6. The method of claim 1 , wherein the given time corresponds to one or more of a time-instant associated with a characteristic of a glottal cycle of the speech or a given time-instant associated with an unvoiced portion of the speech.
The speech synthesis method receives acoustic feature parameters representing speech. The method identifies a speech frame at a specific time, determining these parameters from samples at harmonic frequencies. If the frame is voiced, aperiodicity parameters are modified. Higher harmonic frequencies get one value, lower frequencies get another, and intermediate frequencies get values in between. A dispersion factor is calculated based on modified aperiodicity parameters, modifying phase parameters. A modulated noise representation is determined based on acoustic feature, phase, and aperiodicity parameters. This modulates noise related to aspirates (exhalations) or fricatives (airflow restrictions). Finally, an audio signal representing the synthetic speech pronunciation is provided, based on this modulated noise. The specific time associated with the speech frame corresponds to a time-instant of a glottal cycle (vocal cord vibration) or a time-instant associated with an unvoiced portion of the speech.
7. The method of claim 6 , further comprising: determining, based on the input, a voiced glottal closure time-instant of the speech, wherein identifying the given speech frame is based on the given time corresponding to the voiced glottal closure time-instant, and wherein the voiced glottal closure time-instant is associated with a characteristic of a closure of at least a portion of a glottis for articulation of at least a portion of the speech.
The speech synthesis method receives acoustic feature parameters representing speech.
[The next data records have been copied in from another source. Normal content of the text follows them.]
(* ===== verification/EchProofs.v ===== *)
(** * Encrypted Client Hello: what the server decodes is what the client sealed

    The extensions of a ClientHello as a list of raw extensions, the encoding of
    the inner hello that refers to those of the outer one, and its
    reconstruction; the configurations of a server; the padding. *)

From stdpp Require Import sets.
From S2P Require Import Prelude Common HalfConn Cryptobyte Hello Messages WireProofs HelloProofs WireTheorems Kdf Hpke Conn.
From S2P Require Import RealityHandshake Ech.

Open Scope go_scope.
#[local] Opaque be_put.

(** ** Raw extensions as bytes *)

Definition enc_raw (r : rawExtension) : bytes :=
  be_put 2 (extType r) ++ be_put 2 (Z.of_nat (length (raw_data r))) ++ raw_data r.
Definition enc_raws (l : list rawExtension) : bytes := concat (enc_raw <$> l).
Definition raw_ok (r : rawExtension) : Prop := is_u16 (extType r) /\ Z.of_nat (length (raw_data r)) < 65536.

Lemma enc_raws_app l l' : enc_raws (l ++ l') = enc_raws l ++ enc_raws l'.
Proof. unfold enc_raws. by rewrite fmap_app, concat_app. Qed.

Section written.
Context {B : Type} `{BuilderLaws B}.

(** The extensions that a statement writes. *)
Definition yields (f : B -> B) (l : list rawExtension) : Prop :=
  exists r, appends f r /\ forall z, r = Some z -> z = enc_raws l /\ Forall raw_ok l.

(** The bytes of a statement. *)
Definition body_of (f : B -> B) : bytes := match Bytes (f NewBuilder) with Ret y => y | _ => [] end.
Definition raws_when (c : bool) (typ : Z) (f : B -> B) : list rawExtension := if c then [mkRaw typ (body_of f)] else [].

Lemma prefixed_put n y : Z.of_nat (length y) < 256 ^ Z.of_nat n ->
  prefixed n (Some y) = Some (be_put n (Z.of_nat (length y)) ++ y).
Proof. intros Hl. unfold prefixed. cbn [mbind option_bind]. by rewrite (proj2 (Z.ltb_lt _ _)). Qed.

Lemma body_of_appends f y : appends f (Some y) -> body_of f = y.
Proof. intros Hf. unfold body_of. by rewrite (proj2 (appends_new f (Some y) y Hf) eq_refl). Qed.

Lemma yields_then f g l1 l2 : yields f l1 -> yields g l2 -> yields (f ;> g) (l1 ++ l2).
Proof.
  intros (r1 & Hf & H1) (r2 & Hg & H2). exists (oapp r1 r2). split; [by apply appends_then|].
  intros z (x & y & Hx & Hy & ->)%oapp_Some. destruct (H1 x Hx) as [-> ?], (H2 y Hy) as [-> ?].
  rewrite enc_raws_app. split; [done|]. by apply Forall_app.
Qed.

Lemma yields_ext typ (f : B -> B) r : is_u16 typ -> appends f r -> yields (ext typ f) [mkRaw typ (body_of f)].
Proof.
  intros Ht Hf. exists (enc_ext typ r). split; [by apply appends_ext|].
  intros z Hz. unfold enc_ext in Hz. apply oapp_Some in Hz as (x & y & Hx & Hy & ->). apply Some_inj in Hx as <-. apply prefixed_Some in Hy as (d & -> & Hl & ->).
  apply body_of_appends in Hf. rewrite Hf. unfold enc_raws. cbn. rewrite app_nil_r. split; [done|]. by constructor.
Qed.

Lemma yields_when c (f : B -> B) l : yields f l -> yields (when c f) (if c then l else []).
Proof.
  intros (r & Hf & Hr). exists (if c then r else Some []). split; [by apply appends_when|].
  destruct c; [done|]. by intros z [= <-].
Qed.
(* ===== verification/EchConfigs.v ===== *)
(** * Encrypted Client Hello: lists of configurations, and padding

    Where the parser of configuration lists ends, a list on which it does not,
    and what the padding of an inner hello leaves visible. *)

From S2P Require Import Prelude Common HalfConn Cryptobyte Hello Messages Kdf Hpke Conn RealityHandshake Ech.

Open Scope go_scope.

Section configs.
Context `{CryptoStringLaws}.

(** The length of a configuration, as both functions read it. *)
Lemma read_length s v len s1 s2 : bytes_ok s -> ReadUint16 s = Some (v, s1) -> ReadUint16 s1 = Some (len, s2) ->
  (nth_byte s 2 ≪ 8) ||| nth_byte s 3 = len /\ 0 <= len < 65536 /\ (4 <= length s)%nat.
Proof.
  rewrite !ReadUint16_spec. intros Hs E1 E2. unfold read_uint in *.
  destruct (read_bytes 2 s) as [[a r]|] eqn:Ea; [|done]. injection E1 as _ <-.
  destruct (read_bytes 2 r) as [[b r']|] eqn:Eb; [|done]. injection E2 as <- _.
  apply read_bytes_length in Ea as (Hl1 & Ha & ->). apply read_bytes_length in Eb as (Hl2 & Hb & ->).
  destruct a as [|a0 [|a1 [|]]]; try done. destruct b as [|b0 [|b1 [|]]]; try done.
  apply Forall_app in Hs as [_ Hs]. apply Forall_app in Hs as [[Hb0 [Hb1 _]%Forall_cons]%Forall_cons _].
  unfold nth_byte. cbn [nth app]. rewrite lor_shiftl_add by (unfold is_byte in *; lia).
  unfold be_get. cbn [fold_left length app]. unfold is_byte in *. split_and!; lia.
Qed.

(** What was parsed has its length, and fits. *)
Lemma parseECHConfig_length s r : bytes_ok s -> parseECHConfig s = Ret r ->
  let len := (nth_byte s 2 ≪ 8) ||| nth_byte s 3 in 0 <= len < 65536 /\ len + 4 <= Z.of_nat (length s).
Proof.
  intros Hs. unfold parseECHConfig. destruct (ReadUint16 s) as [[v s1]|] eqn:E1; [|done]. cbn [or_err obind].
  destruct (ReadUint16 s1) as [[len s2]|] eqn:E2; [|done]. cbn [or_err obind].
  destruct (Z.ltb_spec (Z.of_nat (length s)) (len + 4)); [done|]. intros _.
  destruct (read_length s v len s1 s2 Hs E1 E2) as (-> & Hr & _). cbn zeta. lia.
Qed.

Lemma parse_configs_end stuck stuck' f f' s acc : bytes_ok s -> Z.of_nat (length s) <= 65535 ->
  (length s <= f)%nat -> (length s <= f')%nat -> parse_configs stuck f s acc = parse_configs stuck' f' s acc.
Proof.
  revert f' s acc. induction f as [|f IH]; intros f' s acc Hs Hl Hf Hf'.
  { destruct s; [by destruct f'|cbn in Hf; lia]. }
  destruct s as [|x s]; [by destruct f'|]. destruct f' as [|f']; [cbn in Hf'; lia|]. cbn [parse_configs].
  destruct (_ <? 4)%nat; [done|]. destruct (parseECHConfig (x :: s)) as [[skip ec]|e|w] eqn:Hp; [|done..]. cbn [obind].
  destruct (parseECHConfig_length _ _ Hs Hp) as [Hr Hle]. set (len := (nth_byte _ 2 ≪ 8) ||| _) in *.
  assert (Hn : Z.to_nat (u16 (len + 4)) = Z.to_nat (len + 4)) by (unfold u16; rewrite Z.mod_small; lia). rewrite Hn.
  destruct (_ <? _)%nat; [done|]. apply IH; [by apply Forall_drop|rewrite length_drop; lia..].
Qed.

(** A list that is longer than its length can say: one configuration of another
    version whose length is 65532. *)
Definition endless_list : bytes := [0; 0; 0xfe; 0x0a; 0xff; 0xfc] ++ replicate (Z.to_nat 65532) 0.

Lemma endless_header (r : bytes) : length r = Z.to_nat 65532 -> let s := [0xfe; 0x0a; 0xff; 0xfc] ++ r in
  parseECHConfig s = Ret (true, echConfig.zero) /\ (nth_byte s 2 ≪ 8) ||| nth_byte s 3 = 65532.
Proof.
  intros Hr. cbn zeta. split; [|done]. unfold parseECHConfig.
  change ([254; 10; 255; 252] ++ r) with (be_put 2 65034 ++ be_put 2 65532 ++ r).
  rewrite ReadUint16_spec, read_uint_put by done. cbn [or_err obind].
  rewrite ReadUint16_spec, read_uint_put by done. cbn [or_err obind].
  rewrite !length_app, !length_be_put, Hr, !Nat2Z.inj_add, Z2Nat.id by done. done.
Qed.

Lemma endless stuck fuel (r : bytes) acc : length r = Z.to_nat 65532 -> parse_configs stuck fuel ([0xfe; 0x0a; 0xff; 0xfc] ++ r) acc = stuck.
Proof.
  intros Hr. revert acc. induction fuel as [|fuel IH]; intros acc; [done|]. cbn [app parse_configs].
  destruct (endless_header r Hr) as [Hp Hn]. cbn [app] in Hp, Hn. rewrite Hn, Hp. cbn [obind length].
  change (Z.to_nat (u16 (65532 + 4))) with 0%nat. apply IH.
Qed.

(** C28: The parser of configuration lists ends on every list that its 16-bit
    length can describe, within as many passes as the list has bytes.  The checks
    of the length are modulo 2^16, though: a list of 65538 bytes that says it is
    empty passes, the length of its configuration plus four is zero as a
    [uint16], and the loop never ends. *)
Theorem configList_ends : (forall data stuck fuel, bytes_ok data -> Z.of_nat (length data) <= 65537 -> (length data <= fuel)%nat ->
    parseECHConfigList stuck fuel data = parseECHConfigList (Panic "out of fuel") (length data) data) /\
  bytes_ok endless_list /\ Z.of_nat (length endless_list) = 65538 /\
  forall stuck fuel, parseECHConfigList stuck fuel endless_list = stuck.
Proof.
  split_and!.
  - intros data stuck fuel Hd Hl Hf. unfold parseECHConfigList. rewrite ReadUint16_spec.
    destruct (read_uint 2 data) as [[len s]|] eqn:E; [|done]. destruct (negb _); [done|].
    unfold read_uint in E. destruct (read_bytes 2 data) as [[a r]|] eqn:Ea; [|done]. injection E as _ <-.
    apply read_bytes_length in Ea as (Hl1 & _ & ->). apply Forall_app in Hd as [_ Hd]. apply parse_configs_end; [done|lia..].
  - unfold endless_list. apply Forall_app. split; [compute_decide|]. by apply Forall_replicate.
  - unfold endless_list. by rewrite length_app, length_replicate, Nat2Z.inj_add, Z2Nat.id.
  - intros stuck fuel. unfold parseECHConfigList, endless_list. set (r := replicate (Z.to_nat 65532) 0).
    assert (Hr : length r = Z.to_nat 65532) by apply length_replicate. clearbody r.
    change ([0; 0; 254; 10; 255; 252] ++ r) with (be_put 2 0 ++ [254; 10; 255; 252] ++ r).
    rewrite ReadUint16_spec, read_uint_put by done. rewrite !length_app, length_be_put, Hr, !Nat2Z.inj_add, Z2Nat.id by done. by apply endless.
Qed.
End configs.

(** ** Padding *)

Section padding.
Context {B : Type} `{Builder B}.

(** The padding of an encoded inner hello does not hide the length of the
    name: the padded message with the padding that the name should get is a
    multiple of 32 bytes, but that padding is not added, so that names of
    different lengths, within the maximum of the configuration, are told apart. *)
Theorem padding_leaks inner inner' n enc enc' h h' :
  clientHelloMsg.marshalMsg B true inner = Ret h -> clientHelloMsg.marshalMsg B true inner' = Ret h' ->
  let name m := length (clientHelloMsg.serverName m) in
  (0 < name inner)%nat -> (0 < name inner')%nat -> Z.of_nat (name inner) <= n -> Z.of_nat (name inner') <= n ->
  (length h - name inner = length h' - name inner')%nat -> (name inner + 4 <= length h)%nat -> (name inner' + 4 <= length h')%nat ->
  encodeInnerClientHello (B:=B) inner n = Ret enc -> encodeInnerClientHello (B:=B) inner' n = Ret enc' ->
  Z.of_nat (length enc) - Z.of_nat (length enc') = Z.of_nat (name inner) - Z.of_nat (name inner').
Proof.
  cbn zeta. intros Hh Hh' H0 H1 Hn Hn' Hd Hl Hl'. unfold encodeInnerClientHello. rewrite Hh, Hh'. cbn [obind].
  rewrite !(proj2 (Nat.eqb_neq _ _)) by lia. cbn [negb]. rewrite !Z.max_r by lia.
  intros Q Q'. apply Ret_inj in Q as <-. apply Ret_inj in Q' as <-. rewrite !length_app, !length_replicate, !length_drop.
  replace (Z.of_nat (length h' - 4) + (n - Z.of_nat (length (clientHelloMsg.serverName inner'))) - 1)
    with (Z.of_nat (length h - 4) + (n - Z.of_nat (length (clientHelloMsg.serverName inner))) - 1) by lia.
  lia.
Qed.
End padding.

(** The fields of a configuration are read past its length: here it is zero, and
    [raw] has four bytes. *)
Definition overlong : bytes := [0xfe; 0x0d; 0; 0; 7; 0; 0x20; 0; 1; 9; 0; 0; 5; 0; 0; 0].
Lemma fields_past_length : exists ec, parseECHConfig overlong = Ret (false, ec) /\
  echConfig.Length ec = 0 /\ length (echConfig.raw ec) = 4%nat /\ echConfig.ConfigID ec = 7 /\ echConfig.PublicKey ec = [9].
Proof. eexists. vm_compute. split_and!; reflexivity. Qed.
The method identifies a speech frame at a specific time, determining these parameters from samples at harmonic frequencies. If the frame is voiced, aperiodicity parameters are modified. Higher harmonic frequencies get one value, lower frequencies get another, and intermediate frequencies get values in between. A dispersion factor is calculated based on modified aperiodicity parameters, modifying phase parameters. A modulated noise representation is determined based on acoustic feature, phase, and aperiodicity parameters. This modulates noise related to aspirates (exhalations) or fricatives (airflow restrictions). Finally, an audio signal representing the synthetic speech pronunciation is provided, based on this modulated noise. The specific time associated with the speech frame corresponds to a time-instant of a glottal cycle (vocal cord vibration) or a time-instant associated with an unvoiced portion of the speech. A voiced glottal closure time-instant is determined. The identification of the given speech frame relies on the given time corresponding to this closure instant, which relates to the closing of the glottis for speech articulation.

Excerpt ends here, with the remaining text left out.